◆ Material provided:
>>>
Section charges.
Context `{Residence}.
Definition binding_charge (inbox : Address) (b : InboxBinding) : Z :=
  address_bytes inbox + size_of_binding + 2 * size_of_usize + 128 +
  match b with
  | Unbound _ => 0
  | Bound consumers =>
      if bool_decide (consumers = ∅) then 0 else 512 + foldr (fun c acc => receiver_bytes c + acc) 0 (elements consumers) * 2
  end.
Definition pending_charge (inbox : Address) (name : string) (new_inbox : bool) : Z :=
  Z.of_nat (String.length name) + 2 * size_of_row + if new_inbox then 2 * (address_bytes inbox + size_of_rows) else 0.
(** What a cached inbox is charged beside its rows. *)
Definition inbox_charge (inbox : Address) : Z := pending_charge inbox EmptyString true - pending_charge inbox EmptyString false.
Definition rows_charge (inbox : Address) (rows : gmap Z string) : Z := map_sum (fun _ name => pending_charge inbox name false) rows.
End charges.

(** * Rules *)

#[export] Instance Relation_eq_dec : EqDecision Relation.
Proof. solve_decision. Defined.

Record Rule : Type := mkRule {
  ru_sender : option Address;
  ru_relation : option Relation;
  ru_expectation : option Expectation;
  ru_mode : Transport;
}.
(** [Option::is_none_or] of an equality. *)
Definition none_or {A} `{EqDecision A} (o : option A) (a : A) : bool := match o with None => true | Some b => bool_decide (b = a) end.
Definition rule_matches (spec : MessageSpec) (rule : Rule) : bool :=
  none_or (ru_sender rule) (sender spec) && none_or (ru_relation rule) (relation spec) && none_or (ru_expectation rule) (expectation spec).
(** [Rules::choose]. *)
Definition choose (rules : list Rule) (spec : MessageSpec) : Transport :=
  match List.find (rule_matches spec) rules with Some rule => ru_mode rule | None => Turn end.

Record PendingItem : Type := mkPending { pe_message : string; pe_spec : MessageSpec; pe_mode : Transport }.

(** * What the gates read *)

Record GateInputs : Type := mkInputs {
  gi_names : gset string;
  gi_receipts : option (string * Version * gmap Receiver Transport);
  gi_binding : option (string * Version * InboxBinding);
  gi_sent : gset string;
}.
Definition with_names (i : GateInputs) (names : gset string) : GateInputs := mkInputs (gi_names i ∪ names) (gi_receipts i) (gi_binding i) (gi_sent i).

(** [GateWorld]'s lookups: the home's own receipts, binding and messages, and
    the observed evidence for the rest. *)
Definition gate_world (base : MemoryMessageWorld) (receipts : option (string * Version * gmap Receiver Transport))
    (binding : option (string * Version * InboxBinding)) (sent : gset string) : MessageWorld :=
  let observed := memory_world base in
  mkWorld
    (fun r => match receipts with
              | Some (name, version, rows) => if bool_decide (name = ref_name r) then Some (version, rows) else w_receipts observed r
              | None => w_receipts observed r
              end)
    (fun r => match binding with
              | Some (name, version, b) => if bool_decide (name = ref_name r) then Some (version, b) else w_binding observed r
              | None => w_binding observed r
              end)
    (w_applied_through observed) (w_reply observed) (w_condition observed) (w_delivery_failure observed) (w_supersession observed) (w_authority observed)
    (fun r => if bool_decide (ref_name r ∈ sent) then Some (1, tt) else w_sent observed r).

(** The declared read set of a snapshot. *)
Definition select (base : MemoryMessageWorld) (names : gset string) : MemoryMessageWorld :=
  let names := set_iter names in
  mkMemoryWorld (table_select (m_receipts base) names) (table_select (m_binding base) names) (table_select (m_applied_through base) names)
    (table_select (m_reply base) names) (table_select (m_condition base) names) (table_select (m_delivery_failure base) names)
    (table_select (m_supersession base) names) (table_select (m_authority base) names) (table_select (m_sent base) names).

(** The home's receipts with the observed ones: the home's own win. *)
Definition merge_receipts (base : MemoryMessageWorld) (receipts : option (string * Version * gmap Receiver Transport)) :
    option (string * Version * gmap Receiver Transport) :=
  match receipts with
  | Some (name, version, rows) =>
      match table_lookup (m_receipts base) (mkRef name) with
      | Some (v, observed) => Some (name, u64_saturating_add version v, rows ∪ observed)
      | None => Some (name, version, rows)
      end
  | None => None
  end.
(** The world [GateInputs::run] builds from a snapshot. *)
Definition world_of (i : GateInputs) (snapshot : MemoryMessageWorld) : MessageWorld :=
  let base := select snapshot (gi_names i) in
  gate_world base (merge_receipts base (gi_receipts i)) (gi_binding i) (gi_sent i).

Definition r_message (r : Resource sig) : MessageSpec := r_spec r.

(** * State *)

Record InboxState : Type := mkInboxState { is_binding : InboxBinding; is_count : Z }.

Section inbox.
Context {L P Ob : Type} `{!Log sig L, !InboxLog L, !ConsumerPort P L, !Observations Ob} {SV : Supervision} {FZ : Freeze} {RS : Residence} {LC : Lowercase} {SH : Sha256}.

(** [State], and the collaborators it calls on. *)
Record Inbox : Type := mkInbox {
  ib_home : Home sig L;
  ib_bindings : gmap Address InboxState;
  ib_receipts : gmap string (gmap Receiver Transport);
  ib_consumers : gmap Receiver P;
  ib_inboxes : gmap Address (gmap Z string);
  ib_pending_bytes : Z;
  ib_pending_budget : Z;
  ib_sequence : Z;
  ib_budget : Z;
  ib_resident_bytes : Z;
  ib_control_bytes : Z;
  ib_sizes : gmap string (Z * Z);
  ib_lru : gmap Z string;
  ib_touched : gset string;
  ib_tick : Z;
  ib_observation_version : Z;
  ib_observations : Ob;
}.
<<<
◆ Your goal: Nothing in the entries may change. Retype them all.

◆ Answer to this exercise:
Section charges.
Context `{Residence}.
Definition binding_charge (inbox : Address) (b : InboxBinding) : Z :=
  address_bytes inbox + size_of_binding + 2 * size_of_usize + 128 +
  match b with
  | Unbound _ => 0
  | Bound consumers =>
      if bool_decide (consumers = ∅) then 0 else 512 + foldr (fun c acc => receiver_bytes c + acc) 0 (elements consumers) * 2
  end.
Definition pending_charge (inbox : Address) (name : string) (new_inbox : bool) : Z :=
  Z.of_nat (String.length name) + 2 * size_of_row + if new_inbox then 2 * (address_bytes inbox + size_of_rows) else 0.
(** What a cached inbox is charged beside its rows. *)
Definition inbox_charge (inbox : Address) : Z := pending_charge inbox EmptyString true - pending_charge inbox EmptyString false.
Definition rows_charge (inbox : Address) (rows : gmap Z string) : Z := map_sum (fun _ name => pending_charge inbox name false) rows.
End charges.

(** * Rules *)

#[export] Instance Relation_eq_dec : EqDecision Relation.
Proof. solve_decision. Defined.

Record Rule : Type := mkRule {
  ru_sender : option Address;
  ru_relation : option Relation;
  ru_expectation : option Expectation;
  ru_mode : Transport;
}.
(** [Option::is_none_or] of an equality. *)
Definition none_or {A} `{EqDecision A} (o : option A) (a : A) : bool := match o with None => true | Some b => bool_decide (b = a) end.
Definition rule_matches (spec : MessageSpec) (rule : Rule) : bool :=
  none_or (ru_sender rule) (sender spec) && none_or (ru_relation rule) (relation spec) && none_or (ru_expectation rule) (expectation spec).
(** [Rules::choose]. *)
Definition choose (rules : list Rule) (spec : MessageSpec) : Transport :=
  match List.find (rule_matches spec) rules with Some rule => ru_mode rule | None => Turn end.

Record PendingItem : Type := mkPending { pe_message : string; pe_spec : MessageSpec; pe_mode : Transport }.

(** * What the gates read *)

Record GateInputs : Type := mkInputs {
  gi_names : gset string;
  gi_receipts : option (string * Version * gmap Receiver Transport);
  gi_binding : option (string * Version * InboxBinding);
  gi_sent : gset string;
}.
Definition with_names (i : GateInputs) (names : gset string) : GateInputs := mkInputs (gi_names i ∪ names) (gi_receipts i) (gi_binding i) (gi_sent i).

(** [GateWorld]'s lookups: the home's own receipts, binding and messages, and
    the observed evidence for the rest. *)
Definition gate_world (base : MemoryMessageWorld) (receipts : option (string * Version * gmap Receiver Transport))
    (binding : option (string * Version * InboxBinding)) (sent : gset string) : MessageWorld :=
  let observed := memory_world base in
  mkWorld
    (fun r => match receipts with
              | Some (name, version, rows) => if bool_decide (name = ref_name r) then Some (version, rows) else w_receipts observed r
              | None => w_receipts observed r
              end)
    (fun r => match binding with
              | Some (name, version, b) => if bool_decide (name = ref_name r) then Some (version, b) else w_binding observed r
              | None => w_binding observed r
              end)
    (w_applied_through observed) (w_reply observed) (w_condition observed) (w_delivery_failure observed) (w_supersession observed) (w_authority observed)
    (fun r => if bool_decide (ref_name r ∈ sent) then Some (1, tt) else w_sent observed r).

(** The declared read set of a snapshot. *)
Definition select (base : MemoryMessageWorld) (names : gset string) : MemoryMessageWorld :=
  let names := set_iter names in
  mkMemoryWorld (table_select (m_receipts base) names) (table_select (m_binding base) names) (table_select (m_applied_through base) names)
    (table_select (m_reply base) names) (table_select (m_condition base) names) (table_select (m_delivery_failure base) names)
    (table_select (m_supersession base) names) (table_select (m_authority base) names) (table_select (m_sent base) names).

(** The home's receipts with the observed ones: the home's own win. *)
Definition merge_receipts (base : MemoryMessageWorld) (receipts : option (string * Version * gmap Receiver Transport)) :
    option (string * Version * gmap Receiver Transport) :=
  match receipts with
  | Some (name, version, rows) =>
      match table_lookup (m_receipts base) (mkRef name) with
      | Some (v, observed) => Some (name, u64_saturating_add version v, rows ∪ observed)
      | None => Some (name, version, rows)
      end
  | None => None
  end.
(** The world [GateInputs::run] builds from a snapshot. *)
Definition world_of (i : GateInputs) (snapshot : MemoryMessageWorld) : MessageWorld :=
  let base := select snapshot (gi_names i) in
  gate_world base (merge_receipts base (gi_receipts i)) (gi_binding i) (gi_sent i).

Definition r_message (r : Resource sig) : MessageSpec := r_spec r.

(** * State *)

Record InboxState : Type := mkInboxState { is_binding : InboxBinding; is_count : Z }.

Section inbox.
Context {L P Ob : Type} `{!Log sig L, !InboxLog L, !ConsumerPort P L, !Observations Ob} {SV : Supervision} {FZ : Freeze} {RS : Residence} {LC : Lowercase} {SH : Sha256}.

(** [State], and the collaborators it calls on. *)
Record Inbox : Type := mkInbox {
  ib_home : Home sig L;
  ib_bindings : gmap Address InboxState;
  ib_receipts : gmap string (gmap Receiver Transport);
  ib_consumers : gmap Receiver P;
  ib_inboxes : gmap Address (gmap Z string);
  ib_pending_bytes : Z;
  ib_pending_budget : Z;
  ib_sequence : Z;
  ib_budget : Z;
  ib_resident_bytes : Z;
  ib_control_bytes : Z;
  ib_sizes : gmap string (Z * Z);
  ib_lru : gmap Z string;
  ib_touched : gset string;
  ib_tick : Z;
  ib_observation_version : Z;
  ib_observations : Ob;
}.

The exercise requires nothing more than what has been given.